Material supplied below:
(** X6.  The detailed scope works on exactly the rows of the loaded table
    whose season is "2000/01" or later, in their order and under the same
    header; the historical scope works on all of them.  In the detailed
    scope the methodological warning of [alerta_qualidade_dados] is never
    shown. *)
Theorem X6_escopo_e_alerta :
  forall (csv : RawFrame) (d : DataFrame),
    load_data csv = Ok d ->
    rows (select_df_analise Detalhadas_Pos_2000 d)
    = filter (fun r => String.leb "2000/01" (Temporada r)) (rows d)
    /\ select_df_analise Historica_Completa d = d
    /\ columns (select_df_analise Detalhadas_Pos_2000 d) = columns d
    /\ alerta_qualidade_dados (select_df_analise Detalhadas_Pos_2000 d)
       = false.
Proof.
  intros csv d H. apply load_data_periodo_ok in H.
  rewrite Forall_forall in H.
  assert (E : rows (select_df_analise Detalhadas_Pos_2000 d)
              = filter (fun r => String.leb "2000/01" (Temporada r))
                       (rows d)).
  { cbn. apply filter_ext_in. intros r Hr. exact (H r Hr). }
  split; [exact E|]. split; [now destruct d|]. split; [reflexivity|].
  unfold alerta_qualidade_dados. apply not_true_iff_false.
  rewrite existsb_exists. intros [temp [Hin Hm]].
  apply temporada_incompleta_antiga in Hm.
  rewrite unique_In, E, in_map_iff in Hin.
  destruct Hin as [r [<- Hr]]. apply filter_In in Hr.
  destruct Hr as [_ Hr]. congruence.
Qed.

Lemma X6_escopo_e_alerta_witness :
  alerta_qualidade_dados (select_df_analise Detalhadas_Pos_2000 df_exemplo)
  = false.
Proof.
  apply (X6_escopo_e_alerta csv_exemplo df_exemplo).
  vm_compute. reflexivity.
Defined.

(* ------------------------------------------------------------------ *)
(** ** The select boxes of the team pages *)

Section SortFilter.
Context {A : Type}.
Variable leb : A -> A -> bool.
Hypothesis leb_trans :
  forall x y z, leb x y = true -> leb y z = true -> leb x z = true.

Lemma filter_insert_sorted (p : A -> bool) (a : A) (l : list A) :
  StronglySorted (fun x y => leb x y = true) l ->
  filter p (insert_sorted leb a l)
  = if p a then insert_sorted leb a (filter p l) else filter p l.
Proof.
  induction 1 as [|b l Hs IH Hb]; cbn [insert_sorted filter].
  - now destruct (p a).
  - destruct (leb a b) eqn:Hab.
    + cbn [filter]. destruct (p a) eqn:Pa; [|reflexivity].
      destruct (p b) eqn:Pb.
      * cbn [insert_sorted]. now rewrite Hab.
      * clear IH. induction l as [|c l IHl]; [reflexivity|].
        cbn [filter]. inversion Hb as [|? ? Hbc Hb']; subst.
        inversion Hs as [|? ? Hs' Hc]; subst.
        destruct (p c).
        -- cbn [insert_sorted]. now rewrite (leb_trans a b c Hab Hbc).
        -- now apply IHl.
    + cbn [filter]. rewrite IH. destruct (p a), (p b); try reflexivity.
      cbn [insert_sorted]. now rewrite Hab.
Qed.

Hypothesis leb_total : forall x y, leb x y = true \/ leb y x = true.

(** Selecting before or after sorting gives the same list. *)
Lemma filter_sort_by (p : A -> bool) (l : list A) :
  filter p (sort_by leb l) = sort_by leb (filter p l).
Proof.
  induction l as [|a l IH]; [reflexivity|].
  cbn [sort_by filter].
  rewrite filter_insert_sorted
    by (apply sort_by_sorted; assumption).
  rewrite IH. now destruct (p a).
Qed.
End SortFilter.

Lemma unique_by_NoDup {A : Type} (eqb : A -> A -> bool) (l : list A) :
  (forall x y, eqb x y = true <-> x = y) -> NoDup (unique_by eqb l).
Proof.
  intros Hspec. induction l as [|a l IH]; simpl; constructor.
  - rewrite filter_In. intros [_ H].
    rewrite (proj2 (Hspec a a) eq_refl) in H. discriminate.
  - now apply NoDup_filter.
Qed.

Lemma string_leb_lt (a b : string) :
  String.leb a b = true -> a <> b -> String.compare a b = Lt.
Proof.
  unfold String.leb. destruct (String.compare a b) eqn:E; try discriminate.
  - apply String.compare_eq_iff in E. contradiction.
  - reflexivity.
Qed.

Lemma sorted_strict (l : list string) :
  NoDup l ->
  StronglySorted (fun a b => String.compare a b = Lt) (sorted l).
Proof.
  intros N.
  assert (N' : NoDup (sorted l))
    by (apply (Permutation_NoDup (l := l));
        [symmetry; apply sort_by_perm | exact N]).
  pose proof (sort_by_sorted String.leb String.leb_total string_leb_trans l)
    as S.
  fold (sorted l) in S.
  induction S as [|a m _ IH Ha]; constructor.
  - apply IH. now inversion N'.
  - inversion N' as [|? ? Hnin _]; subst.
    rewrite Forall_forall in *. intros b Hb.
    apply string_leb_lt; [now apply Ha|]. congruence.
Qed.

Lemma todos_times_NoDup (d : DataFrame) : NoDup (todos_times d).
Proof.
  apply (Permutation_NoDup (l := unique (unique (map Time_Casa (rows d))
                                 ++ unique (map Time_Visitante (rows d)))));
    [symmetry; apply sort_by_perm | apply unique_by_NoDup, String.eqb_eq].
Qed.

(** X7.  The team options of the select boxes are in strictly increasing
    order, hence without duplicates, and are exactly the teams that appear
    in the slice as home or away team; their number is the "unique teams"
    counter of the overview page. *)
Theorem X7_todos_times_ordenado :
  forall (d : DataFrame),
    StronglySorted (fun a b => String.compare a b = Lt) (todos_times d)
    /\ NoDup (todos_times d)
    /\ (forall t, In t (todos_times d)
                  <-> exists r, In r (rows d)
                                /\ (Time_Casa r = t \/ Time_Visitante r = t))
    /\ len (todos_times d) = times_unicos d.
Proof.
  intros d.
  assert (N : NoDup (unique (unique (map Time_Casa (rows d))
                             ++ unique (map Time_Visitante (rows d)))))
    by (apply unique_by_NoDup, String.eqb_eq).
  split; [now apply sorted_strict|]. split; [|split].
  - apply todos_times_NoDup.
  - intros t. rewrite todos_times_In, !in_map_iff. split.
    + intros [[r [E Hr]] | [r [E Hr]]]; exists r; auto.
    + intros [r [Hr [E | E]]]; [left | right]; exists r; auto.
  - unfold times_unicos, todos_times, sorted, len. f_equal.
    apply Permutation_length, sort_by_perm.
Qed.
End of Material supplied.
Your goal: Quote each line above in full, word for word.

Exercise output:
(** X6.  The detailed scope works on exactly the rows of the loaded table
    whose season is "2000/01" or later, in their order and under the same
    header; the historical scope works on all of them.  In the detailed
    scope the methodological warning of [alerta_qualidade_dados] is never
    shown. *)
Theorem X6_escopo_e_alerta :
  forall (csv : RawFrame) (d : DataFrame),
    load_data csv = Ok d ->
    rows (select_df_analise Detalhadas_Pos_2000 d)
    = filter (fun r => String.leb "2000/01" (Temporada r)) (rows d)
    /\ select_df_analise Historica_Completa d = d
    /\ columns (select_df_analise Detalhadas_Pos_2000 d) = columns d
    /\ alerta_qualidade_dados (select_df_analise Detalhadas_Pos_2000 d)
       = false.
Proof.
  intros csv d H. apply load_data_periodo_ok in H.
  rewrite Forall_forall in H.
  assert (E : rows (select_df_analise Detalhadas_Pos_2000 d)
              = filter (fun r => String.leb "2000/01" (Temporada r))
                       (rows d)).
  { cbn. apply filter_ext_in. intros r Hr. exact (H r Hr). }
  split; [exact E|]. split; [now destruct d|]. split; [reflexivity|].
  unfold alerta_qualidade_dados. apply not_true_iff_false.
  rewrite existsb_exists. intros [temp [Hin Hm]].
  apply temporada_incompleta_antiga in Hm.
  rewrite unique_In, E, in_map_iff in Hin.
  destruct Hin as [r [<- Hr]]. apply filter_In in Hr.
  destruct Hr as [_ Hr]. congruence.
Qed.

Lemma X6_escopo_e_alerta_witness :
  alerta_qualidade_dados (select_df_analise Detalhadas_Pos_2000 df_exemplo)
  = false.
Proof.
  apply (X6_escopo_e_alerta csv_exemplo df_exemplo).
  vm_compute. reflexivity.
Defined.

(* ------------------------------------------------------------------ *)
(** ** The select boxes of the team pages *)

Section SortFilter.
Context {A : Type}.
Variable leb : A -> A -> bool.
Hypothesis leb_trans :
  forall x y z, leb x y = true -> leb y z = true -> leb x z = true.

Lemma filter_insert_sorted (p : A -> bool) (a : A) (l : list A) :
  StronglySorted (fun x y => leb x y = true) l ->
  filter p (insert_sorted leb a l)
  = if p a then insert_sorted leb a (filter p l) else filter p l.
Proof.
  induction 1 as [|b l Hs IH Hb]; cbn [insert_sorted filter].
  - now destruct (p a).
  - destruct (leb a b) eqn:Hab.
    + cbn [filter]. destruct (p a) eqn:Pa; [|reflexivity].
      destruct (p b) eqn:Pb.
      * cbn [insert_sorted]. now rewrite Hab.
      * clear IH. induction l as [|c l IHl]; [reflexivity|].
        cbn [filter]. inversion Hb as [|? ? Hbc Hb']; subst.
        inversion Hs as [|? ? Hs' Hc]; subst.
        destruct (p c).
        -- cbn [insert_sorted]. now rewrite (leb_trans a b c Hab Hbc).
        -- now apply IHl.
    + cbn [filter]. rewrite IH. destruct (p a), (p b); try reflexivity.
      cbn [insert_sorted]. now rewrite Hab.
Qed.

Hypothesis leb_total : forall x y, leb x y = true \/ leb y x = true.

(** Selecting before or after sorting gives the same list. *)
Lemma filter_sort_by (p : A -> bool) (l : list A) :
  filter p (sort_by leb l) = sort_by leb (filter p l).
Proof.
  induction l as [|a l IH]; [reflexivity|].
  cbn [sort_by filter].
  rewrite filter_insert_sorted
    by (apply sort_by_sorted; assumption).
  rewrite IH. now destruct (p a).
Qed.
End SortFilter.

Lemma unique_by_NoDup {A : Type} (eqb : A -> A -> bool) (l : list A) :
  (forall x y, eqb x y = true <-> x = y) -> NoDup (unique_by eqb l).
Proof.
  intros Hspec. induction l as [|a l IH]; simpl; constructor.
  - rewrite filter_In. intros [_ H].
    rewrite (proj2 (Hspec a a) eq_refl) in H. discriminate.
  - now apply NoDup_filter.
Qed.

Lemma string_leb_lt (a b : string) :
  String.leb a b = true -> a <> b -> String.compare a b = Lt.
Proof.
  unfold String.leb. destruct (String.compare a b) eqn:E; try discriminate.
  - apply String.compare_eq_iff in E. contradiction.
  - reflexivity.
Qed.

Lemma sorted_strict (l : list string) :
  NoDup l ->
  StronglySorted (fun a b => String.compare a b = Lt) (sorted l).
Proof.
  intros N.
  assert (N' : NoDup (sorted l))
    by (apply (Permutation_NoDup (l := l));
        [symmetry; apply sort_by_perm | exact N]).
  pose proof (sort_by_sorted String.leb String.leb_total string_leb_trans l)
    as S.
  fold (sorted l) in S.
  induction S as [|a m _ IH Ha]; constructor.
  - apply IH. now inversion N'.
  - inversion N' as [|? ? Hnin _]; subst.
    rewrite Forall_forall in *. intros b Hb.
    apply string_leb_lt; [now apply Ha|]. congruence.
Qed.

Lemma todos_times_NoDup (d : DataFrame) : NoDup (todos_times d).
Proof.
  apply (Permutation_NoDup (l := unique (unique (map Time_Casa (rows d))
                                 ++ unique (map Time_Visitante (rows d)))));
    [symmetry; apply sort_by_perm | apply unique_by_NoDup, String.eqb_eq].
Qed.

(** X7.  The team options of the select boxes are in strictly increasing
    order, hence without duplicates, and are exactly the teams that appear
    in the slice as home or away team; their number is the "unique teams"
    counter of the overview page. *)
Theorem X7_todos_times_ordenado :
  forall (d : DataFrame),
    StronglySorted (fun a b => String.compare a b = Lt) (todos_times d)
    /\ NoDup (todos_times d)
    /\ (forall t, In t (todos_times d)
                  <-> exists r, In r (rows d)
                                /\ (Time_Casa r = t \/ Time_Visitante r = t))
    /\ len (todos_times d) = times_unicos d.
Proof.
  intros d.
  assert (N : NoDup (unique (unique (map Time_Casa (rows d))
                             ++ unique (map Time_Visitante (rows d)))))
    by (apply unique_by_NoDup, String.eqb_eq).
  split; [now apply sorted_strict|]. split; [|split].
  - apply todos_times_NoDup.
  - intros t. rewrite todos_times_In, !in_map_iff. split.
    + intros [[r [E Hr]] | [r [E Hr]]]; exists r; auto.
    + intros [r [Hr [E | E]]]; [left | right]; exists r; auto.
  - unfold times_unicos, todos_times, sorted, len. f_equal.
    apply Permutation_length, sort_by_perm.
Qed.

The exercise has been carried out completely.